TLR4/IFNγ pathways induce tumor regression via NOS II-dependent NO and ROS production in murine breast cancer models.

Toll-like receptor (TLR) 4 agonists have emerged as a new group of molecules used for cancer therapy. They have been exploited to enhance the immunogenicity of current chemotherapeutic regimens. However, their effects on cancer cells remain elusive. Here, we showed that a TLR4 agonist, namely a synthetic lipid A analog (ALA), OM-174, exhibits antitumor effects in several mammary tumor mouse models.
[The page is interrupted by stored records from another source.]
(** C35: The version macros that build.rs writes into the C header can be read back.  For a
    version with at least two dots the whole version and its first three parts come out of
    the block as they went in, and the parts alone give the version back exactly when there
    is no fourth part.  With fewer dots the build panics with the index error. *)
Theorem version_macros_round_trip (version : string) (d : Disk)
    (Hline : has_newline version = false) :
  match split_at dot version with
  | major :: minor :: patch :: rest =>
      exists block, version_block version d = Built block d /\
        macro "RGPOT_VERSION" block = Some (quote +:+ version +:+ quote) /\
        macro "RGPOT_VERSION_MAJOR" block = Some major /\
        macro "RGPOT_VERSION_MINOR" block = Some minor /\
        macro "RGPOT_VERSION_PATCH" block = Some patch /\
        (major +:+ "." +:+ minor +:+ "." +:+ patch = version <-> rest = [])
  | parts => version_block version d = Failed (PanicString ("index out of bounds: the len is " +:+
      pretty (Z.of_nat (length parts)) +:+ " but the index is " +:+
      pretty (Z.of_nat (length parts))))
  end.
Proof.
  pose proof (split_at_pieces dot (Ascii.ascii_of_N 10) version Hline) as Hp.
  pose proof (split_at_not_nil dot version) as Hn.
  destruct (split_at dot version) as [|major [|minor [|patch rest]]] eqn:E; [done|..].
  1,2: unfold version_block; by rewrite E.
  apply Forall_cons in Hp as [Ha Hp]. apply Forall_cons in Hp as [Hb Hp].
  apply Forall_cons in Hp as [Hc _].
  eexists. split; [unfold version_block; by rewrite E|]. unfold macro.
  rewrite version_block_lines by done. by rewrite (three_parts_whole _ _ _ _ _ E).
Qed.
We also showed that immune components are involved in such effects, as attested to by the failure of ALA to induce tumor regression or an increase of animal survival in mice knocked-out for interferon gamma (IFN gamma) or TLR4. TLR4 and IFN gamma receptor (INFR2) expressed by cancer cells are involved in the antitumor efficacy of ALA since this last did not inhibit tumor growth in mice bearing a tumor but lacking TLR4 or IFN gamma receptor 2 (IFNR2). Mechanistic investigations revealed that nitric oxide (NO), superoxide and peroxynitrite produced by uncoupling of inducible NO synthase (NOS II) in cancer cells are key mediators of ALA and IFN gamma-mediated tumor growth inhibition. We present here a comprehensive picture of tumor cell death induction, in vivo and in vitro, by immunotherapy and for the first time the involvement of the TLR4/IFN gamma/NOS II pathway in immunotherapy was investigated.